The founders say it was helpful to be students as they began building the company. They received support from MIT Sandbox, the MIT Venture Mentoring Service, and went through the startup accelerators MIT delta v and MIT fuse. They also won the audience choice award during the MIT $100K Entrepreneurship Competition.
“Starting a company at MIT is amazing because you have so many resources, both financial and educational,” Mathur says.
Today the founders continue to get value from MIT’s network, meeting with former classmates and alumni — Mathur even refers to the class notes she took as an MBA student from time to time.
A new approach to hormone health
After surveying thousands of people, the founders learned people wanted an app that went beyond tracking periods or moods to actually give users health and behavioral tips.
“We’re helping you understand your hormone cycle through your own reporting, but the big thing is we also give you actionable insights,” Mathur says. “For example, these are the three days where you have the highest energy and here’s how you can take advantage of it, or these are the four days when you have the most anxiety, here’s what you can do to help reduce it. Or, it’s coming up so here are steps you can take to make sure it’s not as bad as it has been in the past.”
Aavia, which has an advisory boards of MDs, devotes a lot of resources to educational efforts, making blog posts and videos, hosting events, holding forums in the app with doctors four days a week, and engaging on social media. In community forums, users can ask questions, share stories or fears, and offer support. Aavia has also been grouping members with similar experiences together, like those who are taking the same acne medication or dealing with similar health journeys.

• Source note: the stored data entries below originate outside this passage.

(** A frame in flight without an active path plan, for a frame time
    [delta > 0] with [dynamicFrictionFactor * delta < 2]. *)
Lemma useFrame_slows (delta innerWidth innerHeight : R) (e : Entity) :
  IsThrown e = true ->
  isPathPlanActive (EnableCurveball e) (ThrowPathPlan e) = false ->
  0 < delta ->
  dynamicFrictionFactor (speed (MouseVelocity e)) * delta < 2 ->
  let e' := useFrame delta innerWidth innerHeight e in
  let speedAfterFriction :=
    Rabs (1 - dynamicFrictionFactor (speed (MouseVelocity e)) * delta)
    * speed (MouseVelocity e) in
  (speedAfterFriction < MIN_THROW_SPEED_THRESHOLD ->
   IsThrown e' = false /\ MouseVelocity e' = Vector2.mk 0 0)
  /\ (MIN_THROW_SPEED_THRESHOLD <= speedAfterFriction ->
      IsThrown e' = true
      /\ speed (MouseVelocity e') < speed (MouseVelocity e))
  /\ (0 < speed (MouseVelocity e) ->
      speed (MouseVelocity e') < speed (MouseVelocity e)).
Proof.
  intros Hfly Hplan Hdt Hstable. cbv zeta.
  destruct (useFrame_flying delta innerWidth innerHeight e Hfly)
    as (w & stops & _ & Hvel & Hthrown & Hzero & Hrest).
  cbv zeta in Hvel, Hthrown, Hrest.
  destruct (Hrest Hplan) as [Hstop Hgo]. clear Hrest.
  set (f := dynamicFrictionFactor (speed (MouseVelocity e))) in *.
  set (s := speed (MouseVelocity e)) in *.
  assert (Hs : 0 <= s) by apply norm_nonneg.
  assert (Hf : 1.4 <= f <= 6).
  { pose proof (dynamicFrictionFactor_range (speed (MouseVelocity e))) as H.
    unfold FRICTION_FACTOR_HIGH_SPEED, FRICTION_FACTOR_LOW_SPEED in H.
    exact H. }
  assert (Hfac : Rabs (1 - f * delta) < 1).
  { apply Rabs_def1; nra. }
  assert (Habs : 0 <= Rabs (1 - f * delta)) by apply Rabs_pos.
  assert (Hcase1 : Rabs (1 - f * delta) * s < MIN_THROW_SPEED_THRESHOLD ->
            IsThrown (useFrame delta innerWidth innerHeight e) = false
            /\ MouseVelocity (useFrame delta innerWidth innerHeight e)
               = Vector2.mk 0 0).
  { intros Hlow. specialize (Hstop Hlow). rewrite Hthrown, Hstop.
    split; [reflexivity|]. rewrite Hvel, (Hzero Hstop). cbn [fst snd].
    destruct (clampAxis_velocity innerWidth
                (Vector2.x (MousePosition e)
                 + Vector2.x (MouseVelocity e) * delta) 0) as [-> | ->];
      destruct (clampAxis_velocity innerHeight
                  (Vector2.y (MousePosition e)
                   + Vector2.y (MouseVelocity e) * delta) 0) as [-> | ->];
      reflexivity. }
  assert (Hcase2 : MIN_THROW_SPEED_THRESHOLD <= Rabs (1 - f * delta) * s ->
            IsThrown (useFrame delta innerWidth innerHeight e) = true
            /\ speed (MouseVelocity (useFrame delta innerWidth innerHeight e))
               < s).
  { intros Hhigh. destruct (Hgo Hhigh) as [Hnostop Hnorm].
    rewrite Hthrown, Hnostop. split; [reflexivity|].
    rewrite Hvel. unfold speed at 1. cbn [Vector2.x Vector2.y].
    eapply Rle_lt_trans; [apply speed_after_clamp|].
    rewrite Hnorm. unfold MIN_THROW_SPEED_THRESHOLD in Hhigh. nra. }
  split; [exact Hcase1|]. split; [exact Hcase2|].
  intros Hpos.
  destruct (Rlt_dec (Rabs (1 - f * delta) * s) MIN_THROW_SPEED_THRESHOLD)
    as [Hlow|Hhigh].
  - destruct (Hcase1 Hlow) as [_ Hv]. rewrite Hv.
    unfold speed at 1. cbn [Vector2.x Vector2.y]. rewrite norm_zero.
    exact Hpos.
  - apply Hcase2. lra.
Qed.

(** A frame in flight that neither stops the object nor meets a wall. *)
Lemma useFrame_free_flight (delta innerWidth innerHeight : R) (e : Entity) :
  IsThrown e = true ->
  isPathPlanActive (EnableCurveball e) (ThrowPathPlan e) = false ->
  let newKootaX :=
    Vector2.x (MousePosition e) + Vector2.x (MouseVelocity e) * delta in
  let newKootaY :=
    Vector2.y (MousePosition e) + Vector2.y (MouseVelocity e) * delta in
  let speedAfterFriction :=
    Rabs (1 - dynamicFrictionFactor (speed (MouseVelocity e)) * delta)
    * speed (MouseVelocity e) in
  ~ clamped innerWidth newKootaX ->
  ~ clamped innerHeight newKootaY ->
  MIN_THROW_SPEED_THRESHOLD <= speedAfterFriction ->
  let e' := useFrame delta innerWidth innerHeight e in
  IsThrown e' = true
  /\ MousePosition e' = Vector2.mk newKootaX newKootaY
  /\ speed (MouseVelocity e') = speedAfterFriction.
Proof.
  intros Hfly Hplan. cbv zeta. intros Hx Hy Hfast.
  destruct (useFrame_flying delta innerWidth innerHeight e Hfly)
    as (w & stops & Hpos & Hvel & Hthrown & _ & Hrest).
  cbv zeta in Hpos, Hvel, Hthrown, Hrest.
  destruct (Hrest Hplan) as [_ Hgo]. destruct (Hgo Hfast) as [Hnostop Hnorm].
  rewrite (clampAxis_inside _ _ _ Hx), (clampAxis_inside _ _ _ Hy)
    in Hpos, Hvel.
  cbn [fst snd] in Hpos, Hvel.
  rewrite Hthrown, Hnostop, Hpos, Hvel.
  split; [reflexivity|]. split; [reflexivity|exact Hnorm].
Qed.

Lemma dynamicFrictionFactor_fast (currentSpeed : R) :
  FRICTION_TRANSITION_MAX_SPEED <= currentSpeed ->
  dynamicFrictionFactor currentSpeed = FRICTION_FACTOR_HIGH_SPEED.
Proof.
  unfold dynamicFrictionFactor, FRICTION_TRANSITION_MAX_SPEED,
    MIN_THROW_SPEED_THRESHOLD. intros H.
  destruct (Rle_dec currentSpeed 5) as [H'|_]; [lra|].
  destruct (Rge_dec currentSpeed 300) as [_|H']; [reflexivity|lra].
Qed.

(** The end-to-end scenario of the integrator: velocity (500, 0) and a
    frame of 0.01 s, away from the walls. *)
Lemma useFrame_scenario (innerWidth innerHeight : R) (e : Entity) :
  IsThrown e = true ->
  isPathPlanActive (EnableCurveball e) (ThrowPathPlan e) = false ->
  MouseVelocity e = Vector2.mk 500 0 ->
  ~ clamped innerWidth (Vector2.x (MousePosition e) + 5) ->
  ~ clamped innerHeight (Vector2.y (MousePosition e)) ->
  let e' := useFrame 0.01 innerWidth innerHeight e in
  IsThrown e' = true
  /\ speed (MouseVelocity e') = 493
  /\ Vector2.x (MousePosition e') = Vector2.x (MousePosition e) + 5.
Proof.
  intros Hfly Hplan Hv Hx Hy. cbv zeta.
  assert (Hspeed : speed (MouseVelocity e) = 500).
  { rewrite Hv. unfold speed. cbn [Vector2.x Vector2.y].
    apply norm_axis. lra. }
  assert (Hf : dynamicFrictionFactor (speed (MouseVelocity e)) = 1.4).
  { rewrite Hspeed. rewrite dynamicFrictionFactor_fast;
      unfold FRICTION_TRANSITION_MAX_SPEED, FRICTION_FACTOR_HIGH_SPEED; lra. }
  assert (Hafter :
    Rabs (1 - dynamicFrictionFactor (speed (MouseVelocity e)) * 0.01)
    * speed (MouseVelocity e) = 493).
  { rewrite Hf, Hspeed. rewrite Rabs_right by lra. lra. }
  destruct (useFrame_free_flight 0.01 innerWidth innerHeight e Hfly Hplan)
    as (Hthrown & Hpos & Hsp).
  - rewrite Hv. cbn [Vector2.x].
    replace (Vector2.x (MousePosition e) + 500 * 0.01)
      with (Vector2.x (MousePosition e) + 5) by lra.
    exact Hx.
  - rewrite Hv. cbn [Vector2.y].
    replace (Vector2.y (MousePosition e) + 0 * 0.01)
      with (Vector2.y (MousePosition e)) by lra.
    exact Hy.
  - rewrite Hafter. unfold MIN_THROW_SPEED_THRESHOLD. lra.
  - split; [exact Hthrown|]. split.
    + rewrite Hsp. exact Hafter.
    + rewrite Hpos, Hv. cbn [Vector2.x]. lra.
Qed.

(** A frame shorter than a third of a second meets the bound on the
    frame time, whatever the speed. *)
Lemma short_frame_is_stable (currentSpeed delta : R) :
  0 < delta < 1 / 3 -> dynamicFrictionFactor currentSpeed * delta < 2.
Proof.
  intros [Hpos Hshort].
  pose proof (dynamicFrictionFactor_range currentSpeed) as H.
  unfold FRICTION_FACTOR_HIGH_SPEED, FRICTION_FACTOR_LOW_SPEED in H. nra.
Qed.

(** C3, as amended.  For a frame in flight without an active path plan
    whose frame time [delta] is positive and satisfies
    [dynamicFrictionFactor * delta < 2]: when the speed that friction
    leaves is below the minimum throw speed the state becomes Idle and
    the velocity exactly (0, 0); otherwise the object keeps flying with a
    speed strictly below the speed before the frame; in both cases a
    positive speed strictly decreases.  From velocity (500, 0) a frame of
    0.01 s that is not stopped by a wall leaves the speed 493 and moves
    the position by exactly 5 along x. *)
Theorem friction_slows_flight (delta innerWidth innerHeight : R)
  (e : Entity) :
  IsThrown e = true ->
  isPathPlanActive (EnableCurveball e) (ThrowPathPlan e) = false ->
  0 < delta ->
  dynamicFrictionFactor (speed (MouseVelocity e)) * delta < 2 ->
  let e' := useFrame delta innerWidth innerHeight e in
  let speedAfterFriction :=
    Rabs (1 - dynamicFrictionFactor (speed (MouseVelocity e)) * delta)
    * speed (MouseVelocity e) in
  (speedAfterFriction < MIN_THROW_SPEED_THRESHOLD ->
   IsThrown e' = false /\ MouseVelocity e' = Vector2.mk 0 0)
  /\ (MIN_THROW_SPEED_THRESHOLD <= speedAfterFriction ->
      IsThrown e' = true
      /\ speed (MouseVelocity e') < speed (MouseVelocity e))
  /\ (0 < speed (MouseVelocity e) ->
      speed (MouseVelocity e') < speed (MouseVelocity e))
  /\ (MouseVelocity e = Vector2.mk 500 0 ->
      ~ clamped innerWidth (Vector2.x (MousePosition e) + 5) ->
      ~ clamped innerHeight (Vector2.y (MousePosition e)) ->
      let e1 := useFrame 0.01 innerWidth innerHeight e in
      IsThrown e1 = true
      /\ speed (MouseVelocity e1) = 493
      /\ Vector2.x (MousePosition e1) = Vector2.x (MousePosition e) + 5).
Proof.
  intros Hfly Hplan Hdt Hstable. cbv zeta.
  destruct (useFrame_slows delta innerWidth innerHeight e
              Hfly Hplan Hdt Hstable) as (H1 & H2 & H3).
  split; [exact H1|]. split; [exact H2|]. split; [exact H3|].
  intros Hv Hx Hy.
  apply (useFrame_scenario innerWidth innerHeight e Hfly Hplan Hv Hx Hy).
Qed.

Lemma flyingEntity_away_from_walls (dx : R) :
  0 <= dx <= 1000 ->
  ~ clamped 4000 (Vector2.x (MousePosition flyingEntity) + dx)
  /\ ~ clamped 2000 (Vector2.y (MousePosition flyingEntity)).
Proof.
  intros Hdx. unfold clamped, BOUNDARY_PADDING. cbn.
  split; intros [H|H]; lra.
Qed.

Lemma friction_slows_flight_witness :
  speed (MouseVelocity (useFrame 0.01 4000 2000 flyingEntity)) = 493
  /\ Vector2.x (MousePosition (useFrame 0.01 4000 2000 flyingEntity))
     = Vector2.x (MousePosition flyingEntity) + 5.
Proof.
  assert (Hstable :
    dynamicFrictionFactor (speed (MouseVelocity flyingEntity)) * 0.01 < 2).
  { pose proof (dynamicFrictionFactor_range
                  (speed (MouseVelocity flyingEntity))) as H.
    unfold FRICTION_FACTOR_HIGH_SPEED, FRICTION_FACTOR_LOW_SPEED in H. lra. }
  assert (Hdt : 0 < 0.01) by lra.
  destruct (friction_slows_flight 0.01 4000 2000 flyingEntity
              eq_refl eq_refl Hdt Hstable) as (_ & _ & _ & Hscenario).
  destruct (flyingEntity_away_from_walls 5) as [Hx Hy]; [lra|].
  destruct (Hscenario eq_refl Hx Hy) as (_ & Hs & Hp).
  split; [exact Hs|exact Hp].
Defined.

(** C3, as stated, fails for a long frame: from velocity (500, 0), away
    from the walls and without a path plan, a frame of 2 s multiplies the
    velocity by [1 - 1.4 * 2 = -1.8]; the object keeps flying and its
    speed rises from 500 to 900. *)
Lemma long_frame_speeds_up :
  let e' := useFrame 2 4000 2000 flyingEntity in
  throwState flyingEntity = Flying
  /\ isPathPlanActive (EnableCurveball flyingEntity)
                      (ThrowPathPlan flyingEntity) = false
  /\ speed (MouseVelocity flyingEntity) = 500
  /\ throwState e' = Flying
  /\ speed (MouseVelocity e') = 900
  /\ ~ speed (MouseVelocity e') < speed (MouseVelocity flyingEntity).
Proof.
  cbv zeta.
  assert (Hspeed : speed (MouseVelocity flyingEntity) = 500).
  { unfold speed. cbn. apply norm_axis. lra. }
  assert (Hf : dynamicFrictionFactor (speed (MouseVelocity flyingEntity))
               = 1.4).
  { rewrite Hspeed. rewrite dynamicFrictionFactor_fast;
      unfold FRICTION_TRANSITION_MAX_SPEED, FRICTION_FACTOR_HIGH_SPEED; lra. }
  assert (Hafter :
    Rabs (1 - dynamicFrictionFactor (speed (MouseVelocity flyingEntity)) * 2)
    * speed (MouseVelocity flyingEntity) = 900).
  { rewrite Hf, Hspeed. rewrite Rabs_left by lra. lra. }
  destruct (flyingEntity_away_from_walls (500 * 2)) as [Hx Hy]; [lra|].
  destruct (useFrame_free_flight 2 4000 2000 flyingEntity eq_refl eq_refl)
    as (Hthrown & _ & Hsp).
  - exact Hx.
  - cbn [MouseVelocity flyingEntity set_IsThrown set_MouseVelocity Vector2.y].
    replace (Vector2.y (MousePosition flyingEntity) + 0 * 2)
      with (Vector2.y (MousePosition flyingEntity)) by lra.
    exact Hy.
  - rewrite Hafter. unfold MIN_THROW_SPEED_THRESHOLD. lra.
  - split; [reflexivity|]. split; [reflexivity|]. split; [exact Hspeed|].
    split; [unfold throwState; rewrite Hthrown; reflexivity|].
    split; [rewrite Hsp; exact Hafter|].
    rewrite Hsp, Hafter, Hspeed. lra.
Qed.

(** ** The lookahead and the catch *)

Lemma pendingInvariant_flags (e e' : Entity) (last last' : Z)
  (queue : list Z) :
  IsThrowPending e' = IsThrowPending e ->
  (IsThrown e = false -> IsThrown e' = false) ->
  pendingInvariant (mkRuntime e last queue) ->
  pendingInvariant (mkRuntime e' last' queue).
Proof.
  unfold pendingInvariant. cbn [watchEntity timeouts].
  intros Hp Ht. rewrite Hp.
  destruct (IsThrowPending e); [|tauto].
  intros [H1 H2]. split; [apply Ht; exact H1|exact H2].
Qed.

“The more people that we can get in front of, the more they can tell other people and help each other out,” Mathur says.
The results have been promising. One of Aavia’s members was being treated with clinical depression when she began tracking her mood on the app. The user brought that data to her doctor, who realized the depressive symptoms were much more severe during specific time periods. The data helped the doctor change her diagnosis to premenstrual dysphoric disorder, which is treated differently than clinical depression.
“The stories that we hear are really what get me out of bed in the morning,” Mathur says. “To see we changed this person’s outlook on something, we helped this person understand that they actually needed a different treatment, or knowing this person feels this change in confidence or stress. Those are actually two of our biggest success metrics: decreasing stress and increasing confidence. That’s where we’re seeing significant changes.”
Most of Aavia’s members are 18 to 24 years old, a demographic Mathur says is much more open to talking about hormone problems. For the founders, it all goes back to Aavia’s mission of setting a new paradigm for hormone health.
“We hear most consistently from people who feel like they’re neglected or who are dealing with a problem that nobody else is paying attention to,” Mathur says. “Our members tell us they don’t necessarily trust the big health care companies, but they trust us. We’re focused on what we can do to have a lasting impact as users go through their hormone health journey.”